#### Try it:
How many lines of the data include the string "with"? State the number and nothing else.
<<<<
(** ** The dictionary as a set of words *)


(** X9.  The list of [search(p)] holds each inserted word that starts with
    [p] once, however often it was inserted: it is a rearrangement of the
    inserted words, without their repetitions, that start with [p]; so its
    length is the number of distinct inserted words with that beginning. *)
Theorem X9_search_distinct_words (cs : list call) (p : string) :
  re_match Words._LETTERS_PATTERN p = true →
  ∃ l, (Words.search p (after cs)).1 = Ok l ∧
       l ≡ₚ filter (λ w, String.prefix p w = true) (remove_dups (words_of cs)) ∧
       length l =
         length (filter (λ w, String.prefix p w = true) (remove_dups (words_of cs))).
Proof.
  intros Hp. destruct (Words_search_spec cs p Hp) as (l & -> & Hnd & Hl).
  exists l. split; [done|].
  assert (l ≡ₚ filter (λ w, String.prefix p w = true) (remove_dups (words_of cs)))
    as Hperm; [|split; [done | by rewrite Hperm]].
  apply NoDup_Permutation; [done | apply NoDup_filter, NoDup_remove_dups |].
  intros w. rewrite Hl, list_elem_of_filter, elem_of_remove_dups, prefix_spec.
  tauto.
Qed.

Lemma X9_search_distinct_words_witness :
  re_match Words._LETTERS_PATTERN "ma" = true ∧
  ∃ l, (Words.search "ma" (after (DoExamples ++ DoMoreExamples))).1 = Ok l ∧
       l ≡ₚ filter (λ w, String.prefix "ma" w = true)
              (remove_dups (words_of (DoExamples ++ DoMoreExamples))) ∧
       length l =
         length (filter (λ w, String.prefix "ma" w = true)
                   (remove_dups (words_of (DoExamples ++ DoMoreExamples)))).
Proof.
  split; [reflexivity|].
  apply (X9_search_distinct_words (DoExamples ++ DoMoreExamples) "ma"). reflexivity.
Defined.

(** X10.  The order in which words were inserted, and how often, shows in
    no answer of [contains] and only in the order of the list of [search]:
    two programs that have inserted the same words, in any order and any
    number of times, get the same answer from [contains] for every input,
    and from [search] lists that are rearrangements of one another. *)
Theorem X10_insertion_order_unobserved (cs1 cs2 : list call) (p : string) :
  (∀ w, w ∈ words_of cs1 ↔ w ∈ words_of cs2) →
  (Words.contains p (after cs1)).1 = (Words.contains p (after cs2)).1 ∧
  match (Words.search p (after cs1)).1, (Words.search p (after cs2)).1 with
  | Ok l1, Ok l2 => l1 ≡ₚ l2
  | Raise e1, Raise e2 => e1 = e2
  | _, _ => False
  end.
Proof.
  intros Hsame. split.
  - destruct (re_match Words._LETTERS_AND_DOT_PATTERN p) eqn:Hp.
    + destruct (Words_contains_spec cs1 p Hp) as (b1 & -> & Hb1).
      destruct (Words_contains_spec cs2 p Hp) as (b2 & -> & Hb2).
      simpl. f_equal. apply eq_true_iff_eq. rewrite Hb1, Hb2.
      by setoid_rewrite Hsame.
    + by rewrite !Words_contains_invalid.
  - destruct (re_match Words._LETTERS_PATTERN p) eqn:Hp.
    + destruct (Words_search_spec cs1 p Hp) as (l1 & -> & Hnd1 & Hl1).
      destruct (Words_search_spec cs2 p Hp) as (l2 & -> & Hnd2 & Hl2).
      simpl. apply NoDup_Permutation; [done..|].
      intros w. by rewrite Hl1, Hl2, Hsame.
    + by rewrite !Words_search_invalid.
Qed.

Lemma X10_insertion_order_unobserved_witness :
  (∀ w, w ∈ words_of [AddWord "mad"; AddWord "bad"; AddWord "mad"] ↔
        w ∈ words_of [AddWord "bad"; AddWord "mad"]) ∧
  (Words.contains "" (after [AddWord "mad"; AddWord "bad"; AddWord "mad"])).1 =
    (Words.contains "" (after [AddWord "bad"; AddWord "mad"])).1 ∧
  match (Words.search "" (after [AddWord "mad"; AddWord "bad"; AddWord "mad"])).1,
        (Words.search "" (after [AddWord "bad"; AddWord "mad"])).1 with
  | Ok l1, Ok l2 => l1 ≡ₚ l2
  | Raise e1, Raise e2 => e1 = e2
  | _, _ => False
  end.
Proof.
  assert (∀ w, w ∈ words_of [AddWord "mad"; AddWord "bad"; AddWord "mad"] ↔
               w ∈ words_of [AddWord "bad"; AddWord "mad"]) as Hsame.
  { intros w. change (w ∈ ["mad"; "bad"; "mad"] ↔ w ∈ ["bad"; "mad"]).
    rewrite !elem_of_cons. tauto. }
  split; [exact Hsame|].
  exact (X10_insertion_order_unobserved
           [AddWord "mad"; AddWord "bad"; AddWord "mad"]
           [AddWord "bad"; AddWord "mad"] "" Hsame).
Defined.

(** ** The loop of [_get_all_suffixes], key by key *)

Lemma for_extend_concat (f : ascii → result (list string)) (keys : list ascii)
    (acc l : list string) :
  for_extend f keys acc = Ok l ↔
  ∃ ls, Forall2 (λ k lk, f k = Ok lk) keys ls ∧ l = acc ++ concat ls.
Proof.
  revert acc. induction keys as [|k keys IH]; intros acc; simpl.
  - split.
    + intros [= <-]. exists []. split; [apply Forall2_nil_2 | simpl; by rewrite (right_id_L [] (++))].
    + intros (ls & ->%Forall2_nil_inv_l & ->). simpl. by rewrite (right_id_L [] (++)).
  - destruct (f k) as [lk|e] eqn:Hk.
    + rewrite IH. split.
      * intros (ls & Hls & ->). exists (lk :: ls). split; [by constructor|].
        simpl. by rewrite (assoc_L (++)).
      * intros (ls & (lk' & ls' & Hk' & Hls' & ->)%Forall2_cons_inv_l & ->).
        rewrite Hk in Hk'. injection Hk' as <-. exists ls'. split; [done|].
        simpl. by rewrite (assoc_L (++)).
    + split; [done|].
      intros (ls & (lk' & ls' & Hk' & _)%Forall2_cons_inv_l & _). congruence.
Qed.

Lemma Forall2_pointwise {A B C : Type} (P : A → B → Prop) (Q : A → C → Prop)
    (R : B → C → Prop) (keys : list A) (ls : list B) (ls' : list C) :
  Forall2 P keys ls → Forall2 Q keys ls' →
  (∀ k x y, k ∈ keys → P k x → Q k y → R x y) →
  Forall2 R ls ls'.
Proof.
  intros HP. revert ls'. induction HP as [|k x keys ls Hkx HP IH]; intros ls' HQ HR.
  - apply Forall2_nil_inv_l in HQ as ->. apply Forall2_nil_2.
  - apply Forall2_cons_inv_l in HQ as (y & ls'' & Hky & HQ & ->). constructor.
    + eapply HR; [by left | done..].
    + apply IH; [done|]. intros k' x' y' Hk'. apply HR. by right.
Qed.

Lemma sublist_concat (ls ls' : list (list string)) :
  Forall2 sublist ls ls' → sublist (concat ls) (concat ls').
Proof.
  induction 1 as [|l l' ls ls' Hl _ IH]; simpl; [done|]. by apply sublist_app.
Qed.

Lemma dict_getitem_app_l (d d' : list (ascii * nat)) (k : ascii) (v : nat) :
  dict_getitem d k = Ok v → dict_getitem (d ++ d') k = Ok v.
Proof.
  induction d as [|[k' v'] d IH]; simpl; [done|]. case_decide; [done | apply IH].
Qed.

Lemma dict_contains_app_l (d d' : list (ascii * nat)) (k : ascii) :
  dict_contains d k = true → dict_contains (d ++ d') k = true.
Proof.
  induction d as [|[k' v'] d IH]; simpl; [done|]. case_decide; [done | apply IH].
Qed.

(** ** [search] in a store that has grown *)

Lemma get_all_suffixes_sublist (h h' : store) (fuel : nat) (a : ref)
    (l l' : list string) :
  extends h h' →
  _Trie._get_all_suffixes fuel a h = Ok l →
  _Trie._get_all_suffixes fuel a h' = Ok l' →
  sublist l l'.
Proof.
  intros Hext. revert a l l'. induction fuel as [|fuel IH]; intros a l l'; simpl; [done|].
  destruct (h !! a) as [o|] eqn:Ha; [|done].
  destruct (Hext a o Ha) as (o' & -> & _ & ex & Hex).
  rewrite Hex. unfold dict_keys. rewrite fmap_app.
  rewrite !for_extend_concat.
  intros (ls & Hls & ->) (ls' & (ls1 & ls2 & Hls1 & _ & ->)%Forall2_app_inv_l & ->).
  simpl. rewrite concat_app. apply sublist_inserts_r, sublist_concat.
  eapply Forall2_pointwise; [exact Hls | exact Hls1 |].
  intros k x y Hk. simpl. case_decide; [by intros [= <-] [= <-]|].
  destruct (dict_getitem (_entry o) k) as [b|] eqn:Hb; [|done].
  rewrite (dict_getitem_app_l _ ex _ _ Hb). cbn [mbind result_bind].
  destruct (_Trie._get_all_suffixes fuel b h) as [lb|] eqn:Hlb; [|done].
  destruct (_Trie._get_all_suffixes fuel b h') as [lb'|] eqn:Hlb'; [|done].
  cbn [mbind result_bind]. intros [= <-] [= <-].
  change (sublist (String k <$> lb) (String k <$> lb')).
  apply fmap_sublist. by eapply IH.
Qed.

Lemma search_sublist (h h' : store) (word prefix : string) (a : ref) (fuel : nat)
    (l l' : list string) :
  extends h h' →
  _Trie.search word prefix a h fuel = Ok l →
  _Trie.search word prefix a h' fuel = Ok l' →
  sublist l l'.
Proof.
  intros Hext. revert a.
  induction word as [|x right IH]; intros a; [done|].
  destruct right as [|c rest]; [done|]. cbn [_Trie.search].
  destruct (h !! a) as [o|] eqn:Ha; [|done].
  destruct (Hext a o Ha) as (o' & -> & _ & ex & Hex). rewrite Hex.
  case_decide as Hc.
  - destruct (dict_contains (_entry o) c) eqn:Hk; cbn [negb].
    + rewrite (dict_contains_app_l _ ex _ Hk). cbn [negb].
      destruct (dict_getitem_present _ _ Hk) as [b Hb].
      rewrite Hb, (dict_getitem_app_l _ ex _ _ Hb). apply IH.
    + intros [= <-] _. apply sublist_nil_l.
  - destruct (_Trie._get_all_suffixes fuel a h) as [la|] eqn:Hla; [|done].
    destruct (_Trie._get_all_suffixes fuel a h') as [la'|] eqn:Hla'; [|done].
    cbn [mbind result_bind]. intros [= <-] [= <-].
    change (sublist ((λ s, prefix +:+ s) <$> la) ((λ s, prefix +:+ s) <$> la')).
    apply fmap_sublist. by eapply get_all_suffixes_sublist.
Qed.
>>>>
#### Task output:
5